> TASK INPUTS:
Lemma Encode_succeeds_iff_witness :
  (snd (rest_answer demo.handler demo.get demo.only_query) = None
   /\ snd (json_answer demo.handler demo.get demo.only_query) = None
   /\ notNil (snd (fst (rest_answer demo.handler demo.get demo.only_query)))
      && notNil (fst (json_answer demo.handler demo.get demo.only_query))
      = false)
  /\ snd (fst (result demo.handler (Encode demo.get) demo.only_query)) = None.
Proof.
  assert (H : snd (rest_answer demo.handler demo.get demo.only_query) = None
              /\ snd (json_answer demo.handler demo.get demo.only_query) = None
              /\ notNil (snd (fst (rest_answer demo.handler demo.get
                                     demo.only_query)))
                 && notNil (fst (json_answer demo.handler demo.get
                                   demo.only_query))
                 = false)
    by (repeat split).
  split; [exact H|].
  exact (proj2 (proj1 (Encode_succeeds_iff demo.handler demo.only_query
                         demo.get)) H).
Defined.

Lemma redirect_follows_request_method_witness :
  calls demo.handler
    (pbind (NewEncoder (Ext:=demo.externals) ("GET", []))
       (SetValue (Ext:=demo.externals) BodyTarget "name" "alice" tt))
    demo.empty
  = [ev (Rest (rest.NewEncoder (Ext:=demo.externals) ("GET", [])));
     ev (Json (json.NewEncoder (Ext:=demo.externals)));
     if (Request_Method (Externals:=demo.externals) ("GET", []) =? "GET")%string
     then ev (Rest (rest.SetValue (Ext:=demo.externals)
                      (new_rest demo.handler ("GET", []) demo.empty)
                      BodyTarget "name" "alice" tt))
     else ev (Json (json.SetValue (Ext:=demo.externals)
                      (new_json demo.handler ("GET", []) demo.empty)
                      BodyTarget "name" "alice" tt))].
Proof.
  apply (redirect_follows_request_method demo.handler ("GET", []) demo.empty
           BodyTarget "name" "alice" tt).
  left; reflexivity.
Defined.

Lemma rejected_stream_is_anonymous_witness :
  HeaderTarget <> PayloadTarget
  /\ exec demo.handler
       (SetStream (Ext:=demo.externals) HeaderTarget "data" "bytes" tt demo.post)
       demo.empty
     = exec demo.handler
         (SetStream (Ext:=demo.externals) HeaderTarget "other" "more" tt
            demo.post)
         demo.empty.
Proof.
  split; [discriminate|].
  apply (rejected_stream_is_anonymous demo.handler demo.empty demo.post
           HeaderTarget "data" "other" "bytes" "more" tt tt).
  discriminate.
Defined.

> INSTRUCTIONS TO FOLLOW:
A single integer is the expected output: the number of lines in the data that include the word "empty".

> WRITTEN SOLUTION:
7